David Shumate is an American poet.

==Life==
Shumate is the author of three books of prose poems published by the University of Pittsburgh Press: Kimonos in the Closet (2013), The Floating Bridge (2008) and High Water Mark (2004), winner of the 2003 Agnes Lynch Starrett Poetry Prize.

Shumate's poetry has been anthologized in Good Poems for Hard Times, The Best American Poetry, and The Writer’s Almanac. He was awarded an NEA Fellowship in poetry in 2009, and a Creative Renewal Fellowship by the Arts Council of Indianapolis in 2007.
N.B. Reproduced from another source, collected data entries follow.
(** While an insert splits the node of a stored route, the route is neither
    in that node nor reachable in the new child: a concurrent lookup of an
    address it covers answers that nothing is known, although a lookup before
    the insert and one after it both find the route. *)
Theorem compressed_lookup_torn v p q mdp mdq ip :
  pkey p `prefix_of` kbits ip → (0 < lcp (pkey p) (pkey q) < length (pkey p))%nat →
  ∃ t h0 h1 sched h2, patricia_new v empty_heap = Some (t, h0) ∧
    patricia_insert t p mdp h0 = Some (Ok true, h1) ∧
    patricia_lookup t ip h1 = Some (Some mdp, h1) ∧
    interleave (mkThreads (patricia_lookup_p t ip) (patricia_insert_p t q mdq) h1) sched =
      Some (mkThreads (PRet None) (PRet (Ok true)) h2) ∧
    patricia_lookup t ip h2 = Some (Some mdp, h2).
Proof.
  intros [r Hip] Hs. destruct (patricia_new_run empty_heap v heap_wf_empty) as (t & h0 & F & Hnew & Hc & Hp0 & Hev0).
  destruct (patricia_insert_run h0 t _ F p mdp (ev_wf _ _ _ _ Hev0) Hc Hp0) as (h1 & F1 & R1 & Hp1 & Hev1).
  change (p_insert p mdp (Bin (mkP [] None None) Nil Nil) (pkey p)) with (pleaf (pkey p) p mdp, true) in R1, Hp1.
  cbn [fst snd] in R1, Hp1.
  destruct (patricia_insert_run h1 t _ F1 q mdq (ev_wf _ _ _ _ Hev1) Hc Hp1) as (h2 & F2 & R2 & Hp2 & _).
  destruct (split_lookup p mdp q mdq (pkey q) r Hs) as [Hn Hl2]. rewrite Hn in R2.
  pose proof Hp1 as (a & lc & rc & t0 & t1 & F0 & G & Heq & Ha & Hr0 & Hr1 & _)%prep_some.
  injection Heq as <- <- <-.
  assert (lc = None ∧ rc = None) as [-> ->] by (split; [by inversion Hr0|by inversion Hr1]).
  destruct (insert_emptied (net_len q) (ct_builder t) (ct_root t) (ip_to_bytes (net_network q)) (net_len q) q mdq h1
    _ _ _ mdp (ev_wf _ _ _ _ Hev1) Hc (net_len_bound q) Ha eq_refl) as (x & hm & Hg & Lm).
  { rewrite rest_pkey. cbn [pc_edge]. lia. }
  apply (gets_bind _ (λ is_new, mret (Ok is_new : Result bool string))) in Hg.
  change (insert_inner_p _ _ _ _ _ _ _ _ ≫= _) with (patricia_insert_p t q mdq) in Hg.
  assert (alone (patricia_lookup_p t ip) hm = Some (None, hm)) as Rm.
  { rewrite alone_patricia_lookup.
    rewrite (patricia_lookup_run hm t (Bin (mkP (pkey p) None (Some p)) Nil Nil) ({[ct_root t]} ∪ ∅ ∪ ∅) ip).
    - rewrite Hip. cbn [p_lookup pc_edge pc_meta is_none]. rewrite (proj2 (Nat.eqb_neq _ _)) by lia. cbn [andb].
      rewrite strip_app. by destruct r as [|[] r].
    - econstructor; [exact Lm|constructor|constructor|set_solver..]. }
  set (rest_q := x ≫= λ is_new, mret (Ok is_new : Result bool string)) in Hg.
  destruct (gets_schedule (patricia_lookup_p t ip) _ _ _ _ Hg) as [n1 S1].
  destruct (run_first (patricia_lookup_p t ip) rest_q hm _ _ Rm) as [n2 S2].
  pose proof (gets_end _ _ _ _ Hg) as Hend. rewrite alone_patricia_insert, R2 in Hend.
  destruct (run_second (PRet None : prog (option Metadata)) rest_q hm _ _ (eq_sym Hend)) as [n3 S3].
  exists t, h0, h1, (replicate n1 true ++ replicate n2 false ++ replicate n3 true), h2.
  split_and!; [done|done| | |].
  - rewrite (patricia_lookup_run _ _ _ _ ip Hp1), Hip. unfold pleaf. cbn [p_lookup pc_edge pc_meta is_none].
    rewrite andb_false_r, strip_app. by destruct r as [|[] r].
  - rewrite interleave_app, S1. cbn [mbind option_bind]. rewrite interleave_app, S2. exact S3.
  - by rewrite (patricia_lookup_run _ _ _ _ ip Hp2), Hip, Hl2.
Qed.

(** ** A lookup across a split *)

(** What is left of a lookup that has matched the edge of a node and read its
    metadata. *)
Definition stale_lookup (fuel : nat) l (key : list Z) (depth : nat) (best : option Metadata) : prog (option Metadata) :=
  child_opt ← atomic (child_of (get_bit_from_bytes key depth) l);
  match child_opt with
  | Some child =>
      deeper ← lookup_inner_p fuel child key (depth + 1);
      mret (match deeper with Some d => Some d | None => best end)
  | None => mret best
  end.

Lemma lookup_stale fuel key l e md pf lc rc h :
  length key = 16%nat → at_loc h l (mkP e (Some md) pf) lc rc → e `prefix_of` bslice key 0 128 → (length e < 128)%nat →
  gets (lookup_inner_p (S fuel) l key 0) h (stale_lookup fuel l key (length e) (Some md)) h.
Proof.
  intros Hkey Ha He Hlen. cbn [lookup_inner_p]. rewrite Hkey. change (16 * 8)%nat with 128%nat.
  destruct (node_edge_run h l _ lc rc Ha) as (eb & Re & Heb). cbn [pc_edge] in Re, Heb. pose proof Ha as (w & Hw & Hi).
  eapply gets_run; [exact (eq_trans (alone_node_edge _ _) Re)|]. cbn beta iota.
  eapply gets_run; [exact (alone_blank _ _ _ _ Hw)|]. rewrite (ni_meta _ _ _ _ Hi). cbn [pc_meta is_none].
  rewrite andb_false_r. cbv zeta. rewrite (rest_shared _ _ key 128 0 (le_n _) Heb).
  assert (lcp e (rest key 128 0) = length e) as ->.
  { unfold rest. rewrite Nat.sub_0_r. destruct He as [k ->]. clear. induction e as [|[] e IH]; simpl; [by destruct k|by rewrite IH..]. }
  rewrite Nat.ltb_irrefl.
  eapply gets_run; [exact (eq_trans (alone_atomic _ _) (metadata_run _ _ _ _ _ Ha))|]. cbn [pc_meta].
  rewrite Nat.add_0_l, (proj2 (Nat.leb_gt _ _)) by lia. apply gets_here.
Qed.

(** It goes on at the child that the node has by then, with the rest of the key. *)
Lemma stale_child_run fuel key l h a lc rc (b : bool) child tc Fc best depth :
  length key = 16%nat → (depth < 128)%nat → (127 - depth < fuel)%nat →
  at_loc h l a lc rc → bslice key 0 128 !! depth = Some b →
  (if b then rc else lc) = Some child → prep h tc (Some child) Fc →
  alone (stale_lookup fuel l key depth best) h =
    Some (match p_lookup tc (rest key 128 (depth + 1)) with Some d => Some d | None => best end, h).
Proof.
  intros Hkey Hd Hf Ha Hb Hch Hr. unfold stale_lookup.
  rewrite alone_bind, (bind_run _ _ _ _ _ (eq_trans (alone_atomic _ _) (child_of_run _ _ _ _ _ _ Ha))).
  assert (negb (get_bit_from_bytes key depth =? 0) = b) as ->.
  { rewrite <-(Nat.add_0_l depth), (rest_key_bit key 128 0 depth) by lia. unfold rest. rewrite Nat.sub_0_r. by rewrite Hb. }
  unfold pick. rewrite Hch. rewrite alone_bind.
  rewrite (bind_run _ _ _ _ _ (eq_trans (alone_lookup_inner _ _ _ _ _)
    (lookup_inner_refines key Hkey fuel child (depth + 1) tc Fc h ltac:(lia) ltac:(lia) Hr))). done.
Qed.

Lemma lcp_branch (e : list bool) s b : e !! s = Some b → lcp e (take s e ++ [negb b]) = s.
Proof.
  revert s. induction e as [|x e IH]; intros [|s] Hs; simpl in *; try done.
  - injection Hs as ->. by destruct b.
  - rewrite IH by done. by destruct x.
Qed.

(** The tree after the split: the old route on one side, the new one, with an
    empty edge, on the other. *)
Lemma split_branch p mdp q mdq (e : list bool) s b :
  (s < length e)%nat → e !! s = Some b →
  p_insert q mdq (pleaf e p mdp) (take s e ++ [negb b]) =
    (join (mkP (take s e) None (Some p)) b (pleaf (drop (S s) e) p mdp) (pleaf [] q mdq), true).
Proof.
  intros Hs Hb. unfold pleaf. cbn [p_insert p_empty pc_meta is_none pc_edge is_nil].
  rewrite andb_false_r. cbn [andb]. rewrite lcp_branch by done.
  rewrite (proj2 (Nat.eqb_neq s (length e))) by lia. cbn [andb]. rewrite (proj2 (Nat.ltb_lt _ _)) by lia.
  rewrite length_app, length_take, Nat.min_l by lia. simpl. rewrite (proj2 (Nat.eqb_neq s (s + 1))) by lia.
  rewrite Hb. cbn [default]. do 3 f_equal. rewrite drop_ge; [done|]. rewrite length_app, length_take. simpl. lia.
Qed.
Shumate has taught at Marian University. He lives in Zionsville, Indiana.

==Awards==
- 2003 Agnes Lynch Starrett Poetry Prize
- 2005 Best Books of Indiana competition
- 2007 Creative Renewal Fellowship-Arts Council of Indianapolis
- 2009 NEA Creative Writing Fellowship

==Works==
- "Plum", AGNI
- "In the Next America", Double Room
- "Afternoon Nap", Arabesques Review
- "High Water Mark" (2004)
- "The Floating Bridge: prose poems" (2008)
- Kimonos in the Closet, University of Pittsburgh Press, 2013

===Anthologies===
- "The Best American Poetry 2007" (2007)
- Ed Ochester (2007). "American poetry now: Pitt poetry series anthology"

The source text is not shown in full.